Results: The mean preoperative HVA was 30.7, IMA was 14.5, sesamoid position was 5.6. On completion of surgical correction the HVA was 6.6, IMA was 7.2 and sesamoid position was 1.8. On simulated weight bearing with an average of 131.2N (range 98.9-163.5N), the HVA was 8.9, IMA was 10.7 and sesamoid position was 2; this was a closer approximation to the 6-week weight bearing view in all indices recorded. No observed difference was noted between 6 week and 3-6 month weight bearing images.
Conclusions: We have found that our standardized simulated load bearing intraoperative view will yield reproducibility and is a good surrogate marker for the 6-week weight-bearing radiograph. We believe locking the ankle joint will avoid rotation of the foot and allow for an accurate evaluation of final correction (HVA, IMA, and sesamoid position) and aid meaningful evaluation of surgical technique. However, it does not represent a final united position therefore we could not recommend its use in isolation.

Keywords: hallux valgus, scarf osteotomy, basilar osteotomy, radiography, sesamoid

ISSN 1941-6806
doi: 10.3827/faoj.2014.0701.0002

Address correspondence to:1RS Ahluwalia
Email: Footsurgeon7@gmail.com

Hallux valgus is one of the most common chronic foot complaints [1]. Surgical correction involves a soft tissue release and reconstruction combined with an osteotomy.

The scarf osteotomy is a complex procedure and has many important steps with a learning curve.

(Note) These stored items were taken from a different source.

Definition sympy : SymPy numpy :=
  Build_SymPy numpy
    rfun
    (fun s => omap denote (parse s))
    (fun s rho => rho s)
    derivative
    integral
    lambdified
    (fun z _ => IZR z)
    (fun _ => PI)
    (fun e rho => sin (e rho))
    (fun u v rho => u rho + v rho)
    (fun u v rho => u rho * v rho)
    (fun u v rho => u rho - v rho)
    (fun u rho => - u rho)
    (fun u v rho => u rho / v rho)
    (fun u n rho => u rho ^ N.to_nat n)
    (fun e => e (fun _ => 0)).

(** The values of an integrand, when it raises nowhere. *)
Definition values_of (f : R -> outcome R) (g : R -> R) : Prop :=
  forall x, f x = Ok (g x).

(** [f] has values with an antiderivative [G]. *)
Definition integrable (f : R -> outcome R) (G : R -> R) : Prop :=
  exists g, values_of f g /\ primitive g G.

Definition exact_quad (f : R -> outcome R) (a b : R) : outcome (R * R) :=
  if excluded_middle_informative (exists G, integrable f G)
  then let G := epsilon (inhabits (fun _ => 0)) (integrable f) in
       Ok (G b - G a, 0)
  else Raise QuadratureError.

Definition exact_dblquad (func : R -> R -> outcome R) (a b : R)
  (gfun hfun : R -> R) : outcome (R * R) :=
  exact_quad
    (fun x => omap fst (exact_quad (fun y => func y x) (gfun x) (hfun x)))
    a b.

Definition scipy : SciPy numpy :=
  Build_SciPy numpy exact_quad exact_dblquad.

End Ideal.

(** ** Further contracts *)

Section FurtherContracts.

Context {np : NumPy} (sym : SymPy np) (sci : SciPy np).

(** A number differentiates to zero. *)
Record ConstantLaws : Prop := {
  diff_number : forall c x, number sym c -> diff sym c x = e_int sym 0
}.

End FurtherContracts.

(** ** An algebra engine that cannot integrate

    The exact engine with every symbolic integration reported as
    unsupported. *)

Module Unsupported.

Definition sympy : SymPy Ideal.numpy :=
  Build_SymPy Ideal.numpy
    Ideal.rfun
    (sympify Ideal.sympy)
    (e_symbol Ideal.sympy)
    (diff Ideal.sympy)
    (fun _ _ => Raise IntegrationUnsupportedError)
    (lambdify Ideal.sympy)
    (e_int Ideal.sympy)
    (e_pi Ideal.sympy)
    (e_sin Ideal.sympy)
    (e_add Ideal.sympy)
    (e_mul Ideal.sympy)
    (e_sub Ideal.sympy)
    (e_neg Ideal.sympy)
    (e_div Ideal.sympy)
    (e_pow Ideal.sympy)
    (to_float Ideal.sympy).

End Unsupported.

(** ** The evaluators with their coordinates *)

Module Coordinates.

Import Ideal.

Local Open Scope string_scope.

(** The value of [e] is determined by the values of the symbols [vars]: no
    other symbol is free in it. *)
Definition depends_only_on (vars : list string) (e : rfun) : Prop :=
  forall rho rho' : env,
    (forall x, In x vars -> rho x = rho' x) -> e rho = e rho'.

(** Each evaluator on the exact collaborators, with the two coordinate
    symbols it declares. *)
Definition evaluators_with_coordinates
  : list ((string -> string -> string -> string -> option pyval
           -> M sympy (result sympy))
          * list string) :=
  [(PoissonWasserstein_R2 sympy scipy, ["x1"; "x2"]);
   (PoissonWasserstein_T2 sympy scipy, ["theta1"; "theta2"]);
   (PoissonWasserstein_S2 sympy scipy, ["theta"; "phi"])].

End Coordinates.

(** * Properties of the bracket evaluators *)

Section Evaluators.

Context {np : NumPy} (sym : SymPy np) (sci : SciPy np).

Local Open Scope string_scope.

Ltac run_evaluator :=
  unfold run, bind, sym_sympify, sym_diff, call;
  repeat match goal with
         | H : sympify sym _ = _ |- _ => rewrite H
         end;
  unfold numeric_run, exact_run, prelude, bracket, sym_lambdify,
    sym_integrate, scipy_dblquad, call, ret, omap, obind;
  cbn [app];
  try match goal with
      | |- context [py_eq_True ?v] => destruct (py_eq_True v)
      end;
  repeat match goal with
         | |- context [dblquad sci ?f ?a ?b ?g ?h] =>
             destruct (dblquad sci f a b g h)
         | |- context [integrate sym ?e ?r] => destruct (integrate sym e r)
         end;
  try reflexivity.

(** A run with four strings that parse: the prelude, then one of the two
    ends, chosen by [numerical == True]. *)
Lemma run_R2 tau rho function1 function2 numerical T Rh ff hh :
  sympify sym tau = Ok T -> sympify sym rho = Ok Rh ->
  sympify sym function1 = Ok ff -> sympify sym function2 = Ok hh ->
  let pre := prelude sym tau rho function1 function2 ff hh "x1" "x2" in
  let integrand := e_mul sym (bracket sym ff hh T "x1" "x2") Rh in
  run sym (PoissonWasserstein_R2 sym sci tau rho function1 function2 numerical)
  = if py_eq_True (arg_or_default numerical (PyBool false))
    then numeric_run sym sci pre ["x1"; "x2"] integrand
           (f_of_Z np 0) (f_of_Z np 1)
           (fun _ => f_of_Z np 0) (fun _ => f_of_Z np 1)
    else exact_run sym pre integrand
           ("x1", e_int sym 0, e_int sym 1) ("x2", e_int sym 0, e_int sym 1)
           (fun i => i).
Proof.
  intros HT HR Hf Hh pre integrand; subst pre integrand.
  unfold PoissonWasserstein_R2. run_evaluator.
Qed.

Lemma run_T2 tau rho function1 function2 numerical T Rh ff hh :
  sympify sym tau = Ok T -> sympify sym rho = Ok Rh ->
  sympify sym function1 = Ok ff -> sympify sym function2 = Ok hh ->
  let pre := prelude sym tau rho function1 function2 ff hh "theta1" "theta2" in
  let integrand := e_mul sym (bracket sym ff hh T "theta1" "theta2") Rh in
  run sym (PoissonWasserstein_T2 sym sci tau rho function1 function2 numerical)
  = if py_eq_True (arg_or_default numerical (PyBool false))
    then numeric_run sym sci pre ["theta1"; "theta2"]
           (e_mul sym (norm_T2 sym) integrand)
           (f_of_Z np 0) (to_float sym (two_sym_pi sym))
           (fun _ => f_of_Z np 0) (fun _ => to_float sym (two_sym_pi sym))
    else exact_run sym pre integrand
           ("theta1", e_int sym 0, two_sym_pi sym)
           ("theta2", e_int sym 0, two_sym_pi sym)
           (e_mul sym (norm_T2 sym)).
Proof.
  intros HT HR Hf Hh pre integrand; subst pre integrand.
  unfold PoissonWasserstein_T2. run_evaluator.
Qed.
(** Two runs on the same articles, configuration and [rng], from two states
    of the module-level generator: both use up the eight draws of the
    module-level tape, and their true/false questions differ. *)
Lemma assemble_exam_not_determined_by_rng :
  exists exam exam' s s',
    assemble_exam no_tokens [article_1; article_2] one_of_each
      ([0; 0; 0; 0; 0; 0; 0; 0], [50; 0; 0; 0; 0; 0; 0; 0; 0; 0; 0; 0])
    = Ok (exam, s)
    /\ assemble_exam no_tokens [article_1; article_2] one_of_each
         ([99; 99; 99; 99; 99; 99; 99; 99],
          [50; 0; 0; 0; 0; 0; 0; 0; 0; 0; 0; 0])
       = Ok (exam', s')
    /\ fst s = [] /\ fst s' = []
    /\ map question (exam_true_false exam) = [u "公民应当遵守法律。"]
    /\ map question (exam_true_false exam')
       = [u "行政机关可以依照法定权限和程序实施行政管理。"]
    /\ exam <> exam'.
Proof.
  eexists _, _, _, _. split; [vm_compute; reflexivity|].
  split; [vm_compute; reflexivity|].
  repeat (split; [reflexivity|]). discriminate.
Qed.

(* ===================================================================== *)
(** ** Distractors                                                        *)
(* ===================================================================== *)

Section Distractors.

Context {R : Type} {RS : RandomSource R}.
Variable tokens : str -> option (list str).

Lemma dedup_acc_In (seen l : list str) (x : str) :
  In x (dedup_acc seen l) -> In x l.
Proof.
  revert seen. induction l as [|y l IH]; intros seen; cbn [dedup_acc];
    [auto|].
  destruct (mem y seen); [intros H; right; now apply IH with seen|].
  intros [<-|H]; [now left | right; now apply IH with (y :: seen)].
Qed.

Lemma dedup_acc_complete (seen l : list str) (x : str) :
  In x l -> In x seen \/ In x (dedup_acc seen l).
Proof.
  revert seen. induction l as [|y l IH]; intros seen; [intros []|].
  cbn [dedup_acc]. intros [->|H].
  - destruct (mem x seen) eqn:E; [left; now apply mem_In | right; now left].
  - destruct (mem y seen).
    + now apply IH.
    + destruct (IH (y :: seen) H) as [[->|H']|H']; auto.
      * right. now left.
      * right. now right.
Qed.

Lemma dedup_acc_NoDup (seen l : list str) :
  NoDup (dedup_acc seen l)
  /\ forall x, In x (dedup_acc seen l) -> ~ In x seen.
Proof.
  revert seen. induction l as [|y l IH]; intros seen; cbn [dedup_acc].
  - split; [constructor | intros x []].
  - destruct (mem y seen) eqn:E; [apply IH|].
    destruct (IH (y :: seen)) as [N D]. split.
    + constructor; [|exact N]. intros H. apply (D y H). now left.
    + intros x [<-|H]; [now apply mem_not_In|].
      intros Hs. apply (D x H). now right.
Qed.

Lemma fromkeys_In (l : list str) (x : str) : In x (fromkeys l) <-> In x l.
Proof.
  split; [apply dedup_acc_In|]. intros H.
  now destruct (dedup_acc_complete [] l x H) as [[]|].
Qed.

Lemma fromkeys_NoDup (l : list str) : NoDup (fromkeys l).
Proof. apply dedup_acc_NoDup. Qed.

Lemma pool_distractor (arts : list Article) (p : str) :
  In p (build_distractor_pool tokens arts) -> exists kw, p = distractor kw.
Proof.
  unfold build_distractor_pool. rewrite fromkeys_In, in_flat_map.
  intros (art & _ & H). apply in_map_iff in H as (kw & <- & _). now exists kw.
Qed.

As a consequence the time taken to master the nuances of surgical technique may prove lengthy with the potential for difficulties and complications along the way [2]. Technical success is defined by correction of hallux valgus angle (HVA), intermetatarsal angle (IMA) and sesamoid position and patient satisfaction.

fig 1 Fig 2

Figure 1 and 2 This positional image taken with the foot pressed flat on the image intensifier housing of the C-arm for both positional (Figure 1 – top) and maximal ankle dorsiflexion views (Figure 2 – bottom).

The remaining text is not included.